Termina la corsa degli Uprising, sarà Philadelphia l’avversaria degli Excelsior in semi!

Condividi su WhatsApp  WhatsApp

Il secondo scontro dei playoff per un posto in semifinale tra Uprising e Fusion comincia a Junkertown, mappa dove Philadelphia non appare in grandissima forma fin dalle prime battute del match sebbene riesca a conquistare tutti e 3 i punti; Boston ha invece le idee molto chiare su come vincere e ritrova anche un Mistakes in grande spolvero dopo le prestazioni opache di GARA 1 di 2 giorni fa. Anche gli Uprising spingono il carico fino a destinazione ma vanno allo spareggio con maggior tempo a disposizione e segnano il primo punto sul tabellino.
A Lijiang, seconda mappa dello scontro, non c’è invece proprio storia: Boston fa 2 a zero senza concedere nemmeno un singolo punto percentuale ai loro avversari che appaiono completamente persi e senza idee.
Nel terzo round tocca alla mappa di King’s Row fare la sua comparsa dove, a differenza di quelle che erano ormai le aspettative degli spettatori, i Fusion si rendono protagonisti di un grande risveglio, conquistano 3 punti in pochissimi minuti e tengono in difesa accendendo la speranza nel cuore dei loro tifosi…sarà però, almeno in questo caso, solo un “fuoco di paglia” perchè su Hanamura perdono ancora soffrendo lo scontro e “costringendo” la serie dei playoff a spingersi fino a GARA 3.

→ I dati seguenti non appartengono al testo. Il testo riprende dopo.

(* ===== verification/Listing.v ===== *)
(** The queries of the operator service: the listing methods of
    internal/core/application/operator/service.go, the balances and addresses of its
    accounts, and the types of types.go that present trades.

    State: the one of Operator.v with the trade, deposit and withdrawal stores
    beside it.  ports.Trade, ports.Deposit and the like are the domain's own records,
    read by the getters of types.go. *)

From Stdlib Require Import ZArith Lia.
From stdpp Require Import base tactics strings list gmap.
From S2P Require Import Prelude Errors Decimal Market Trade Repos SwapMsg Wallet Operator TxEvents.
Local Open Scope Z_scope.

(** ports.Account's ListUtxos: the spendable coins and the locked ones. *)
Class WalletUtxos (W : Type) := { ListUtxos : string → action W error (list Utxo * list Utxo) }.

(** * types.go: tradeInfo *)

Definition GetRequestTimestamp (t : Trade) : Z :=
  match tr_SwapRequest t with None => 0 | Some r => sw_Timestamp r end.
Definition GetAcceptTimestamp (t : Trade) : Z :=
  match tr_SwapAccept t with None => 0 | Some r => sw_Timestamp r end.
Definition GetCompleteTimestamp (t : Trade) : Z :=
  match tr_SwapComplete t with None => 0 | Some r => sw_Timestamp r end.
Definition GetSwapInfo `{SwapParser} (t : Trade) : outcome error (option SwapRequest) := SwapRequestMessage t.
Definition GetSwapFailInfo `{SwapParser} (t : Trade) : outcome error (option SwapFail) := SwapFailMessage t.

(** tradeStatusInfo *)
Definition status_IsRequest (s : TradeStatus) : bool := Code s =? TradeStatusCodeProposal.
Definition status_IsAccept (s : TradeStatus) : bool := Code s =? TradeStatusCodeAccepted.
Definition status_IsComplete (s : TradeStatus) : bool := Code s =? TradeStatusCodeCompleted.
Definition status_IsSettled (s : TradeStatus) : bool := Code s =? TradeStatusCodeSettled.
Definition status_IsExpired (s : TradeStatus) : bool := Code s =? TradeStatusCodeExpired.

(** tradeFeeInfo *)
Definition fee_GetPercentageFee (t : Trade) : Z :=
  if bool_decide (tr_FeeAsset t = tr_MarketBaseAsset t)
  then fee_BaseAsset (tr_MarketPercentageFee t) else fee_QuoteAsset (tr_MarketPercentageFee t).
Definition fee_GetFixedFee (t : Trade) : Z :=
  if bool_decide (tr_FeeAsset t = tr_MarketBaseAsset t)
  then fee_BaseAsset (tr_MarketFixedFee t) else fee_QuoteAsset (tr_MarketFixedFee t).
Definition fee_GetTimestamp (t : Trade) : outcome error Z :=
  r ← deref (tr_SwapRequest t); Ret (sw_Timestamp r).

(** * Queries *)

Section queries.
Context {M : Type} `{MarketRepository M} {T : Type} `{TradeRepository T}.
Context {W : Type} `{WalletPort W} `{!WalletAdmin W} `{!WalletUtxos W}.
Context {DS : Type} `{DepositRepository DS} {WS : Type} `{WithdrawalRepository WS}.

Record OperatorState := {
  os_op : @OpState M W; os_trades : T; os_deposits : DS; os_withdrawals : WS }.

Definition on_operator {A} (m : action (@OpState M W) error A) : action OperatorState error A := λ s,
  let '(o, r) := m (os_op s) in
  ({| os_op := o; os_trades := os_trades s; os_deposits := os_deposits s;
      os_withdrawals := os_withdrawals s |}, r).
Definition read_stores {A} (f : OperatorState → outcome error A) : action OperatorState error A := λ s, (s, f s).

(** [balance, err := GetBalance(...)], where an error is only logged. *)
Definition balance_or_nil (account : string) : action OperatorState error (option (gmap string Balance)) :=
  res ← on_operator (try (on_op_wallet (GetBalance account)));
  mret (match res with inl b => Some b | inr _ => None end).

Fixpoint with_balances (markets : list Market)
    : action OperatorState error (list (Market * option (gmap string Balance))) :=
  match markets with
  | [] => mret []
  | market :: markets =>
      balance ← balance_or_nil (Name market);
      list ← with_balances markets;
      mret ((market, balance) :: list)
  end.
Definition op_ListMarkets : action OperatorState error (list (Market * option (gmap string Balance))) :=
  markets ← on_operator (read_op_markets GetAllMarkets);
  with_balances markets.

Definition op_ListTradesForMarket (baseAsset quoteAsset : string) (page : option Page)
    : action OperatorState error (list Trade) :=
  mkt ← on_operator (fetch_market baseAsset quoteAsset);
  read_stores (λ s, GetAllTradesByMarket (os_trades s) (Name mkt) page).

(** The page is not used. *)
Definition op_ListUtxos (accountName : string) (page : option Page)
    : action OperatorState error (list Utxo * list Utxo) :=
  on_operator (on_op_wallet (ListUtxos accountName)).
Definition op_ListDeposits (accountName : string) (page : option Page) : action OperatorState error (list Deposit) :=
  read_stores (λ s, repo_GetDepositsForAccount (os_deposits s) accountName page).
Definition op_ListWithdrawals (accountName : string) (page : option Page)
    : action OperatorState error (list Withdrawal) :=
  read_stores (λ s, repo_GetWithdrawalsForAccount (os_withdrawals s) accountName page).

(** ** fee_account.go, fee_fragmenter_account.go, market_fragmenter_account.go *)
Definition op_ListFeeExternalAddresses : action (@OpState M W) error (list string) :=
  on_op_wallet (ListAddresses FeeAccount).
Definition op_ListFeeFragmenterExternalAddresses : action (@OpState M W) error (list string) :=
  on_op_wallet (ListAddresses FeeFragmenterAccount).
Definition op_ListMarketFragmenterExternalAddresses : action (@OpState M W) error (list string) :=
  on_op_wallet (ListAddresses MarketFragmenterAccount).
Definition op_GetFeeFragmenterBalance : action (@OpState M W) error (gmap string Balance) :=
  on_op_wallet (GetBalance FeeFragmenterAccount).
Definition op_GetMarketFragmenterBalance : action (@OpState M W) error (gmap string Balance) :=
  on_op_wallet (GetBalance MarketFragmenterAccount).
End queries.
Arguments OperatorState M T W DS WS : clear implicits.

(** * Theorems *)

Section listing_theorems.
Context {M : Type} `{MarketRepository M} {T : Type} `{TradeRepository T}.
Context {W : Type} `{WalletPort W} `{!WalletAdmin W} `{!WalletUtxos W}.
Context {DS : Type} `{DepositRepository DS} {WS : Type} `{WithdrawalRepository WS}.
Abbreviation St := (OperatorState M T W DS WS).

(** What a query may change: the wallet only. *)
Definition same_stores (s s' : St) : Prop :=
  op_markets (os_op s') = op_markets (os_op s) ∧ op_accounts (os_op s') = op_accounts (os_op s) ∧
  os_trades s' = os_trades s ∧ os_deposits s' = os_deposits s ∧ os_withdrawals s' = os_withdrawals s.
#[global] Instance same_stores_preorder : PreOrder same_stores.
Proof. unfold same_stores. split; [done | intros s1 s2 s3; naive_solver congruence]. Qed.

Lemma balance_or_nil_spec account (s s' : St) o :
  balance_or_nil account s = (s', o) → same_stores s s'.
Proof.
  unfold balance_or_nil, on_operator, try, on_op_wallet, mbind, action_bind.
  destruct (GetBalance account _) as [w [b|e|p]]; intros [= <- <-]; done.
Qed.

Lemma with_balances_spec markets (s s' : St) o :
  with_balances markets s = (s', o) →
  same_stores s s' ∧ (∀ l, o = Ret l → l.*1 = markets).
Proof.
  revert s s' o. induction markets as [|m markets IH]; intros s s' o; cbn [with_balances].
  { intros [= <- <-]. split; [done | by intros l [= <-]]. }
  unfold mbind, action_bind at 1. destruct (balance_or_nil _ s) as [s1 [b|e|p]] eqn:EB;
    apply balance_or_nil_spec in EB.
  - unfold mbind, action_bind. destruct (with_balances markets s1) as [s2 [l|e|p]] eqn:EW;
      apply IH in EW as [HS HL]; intros [= <- <-]; (split; [by etrans|]); [|done..].
    intros l' [= <-]. cbn. by rewrite (HL _ eq_refl).
  - intros [= <- <-]. split; [done | by intros].
  - intros [= <- <-]. split; [done | by intros].
Qed.

(** Listing the markets shows every market of the store, whatever the wallet
    answers, and changes no store. *)
Lemma list_markets_spec (s s' : St) o :
  op_ListMarkets s = (s', o) →
  same_stores s s' ∧
  ∀ l, o = Ret l → GetAllMarkets (op_markets (os_op s)) = Ret l.*1.
Proof.
  unfold op_ListMarkets, mbind, action_bind at 1, on_operator, read_op_markets.
  destruct (GetAllMarkets _) as [ms|e|p] eqn:EG; [|by intros [= <- <-]..].
  intros HW. apply with_balances_spec in HW as [HS HL]. split; [exact HS|].
  intros l ->. by rewrite (HL _ eq_refl).
Qed.
End listing_theorems.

La giornata nera dei Fusion sembra però non avere fine: anche GARA 3 inizia da Junkertown e il copione della sfida è simile, seppur molto diverso, con Philadelphia che pur cambiando in modo importante il suo approccio tattico finisce comunque con il perdere ancora una volta di un soffio. Fortunatamente per Philly, quello che a quel punto sembrava essere l’inizio della fine si rivelerà invece soltanto un piccolo incidente avvenuto lungo un percorso alla fine glorioso.

I perdenti scelgono la mappa ed è da qui che i Fusion costruiscono la loro vittoria; come teatro dello scontro optano per gli stessi luoghi che li hanno visti perdenti e facendo tesoro dei loro errori precedenti vanno a Lijiang cambiando anche qui in modo radicale il loro approccio. La scelta tecnica questa volta fortunatamente (per i Fusion, ndr) paga ed i nero-arancio escono con un secco 2 a 0 ed una Boston che si lecca le ferite. I giocatori di Philadelphia perdono una sola volta il punto e per appena una manciata di secondi pareggiando la serie e preparandosi per quella Eichenwalde scelta dagli Uprising che pochi minuti prima gli era stata avversa.

Anche qui i valori in campo sono completamente stravolti, Eqo a differenza della partita precedente ritrova uno smalto che sembrava perso ed i Fusion volano letteralmente attraverso tutto il percorso con un attacco aggressivo diretto allo spawn avversario riuscendo a tenere una solida difesa sul ponte portandosi cosi in vantaggio nella serie e capitalizzando un fondamentale 2 a 1.

Si va al round 4 quindi ed ancora una volta la scelta è per una mappa che aveva arriso ai giallo-blu soltanto pochi minuti prima (scelta che, anche in questo caso, si rivelerà fatale); i Fusion sembrano inarrestabili in attacco ed incrollabili in difesa tanto da non concedere nemmeno una sola vera possibilità di attacco organizzato del secondo punto ai loro sfidanti e riuscendo quindi a chiudere con un perentorio 3 a 1 e con una vittoria che premia il gruppo dotato indubbiamente della miglior capacità organizzativa più che di meri valori individuali.
La prossima settimana sarà New York a frapporsi tra loro e la finale in una battaglia che si preannuncia infuocata.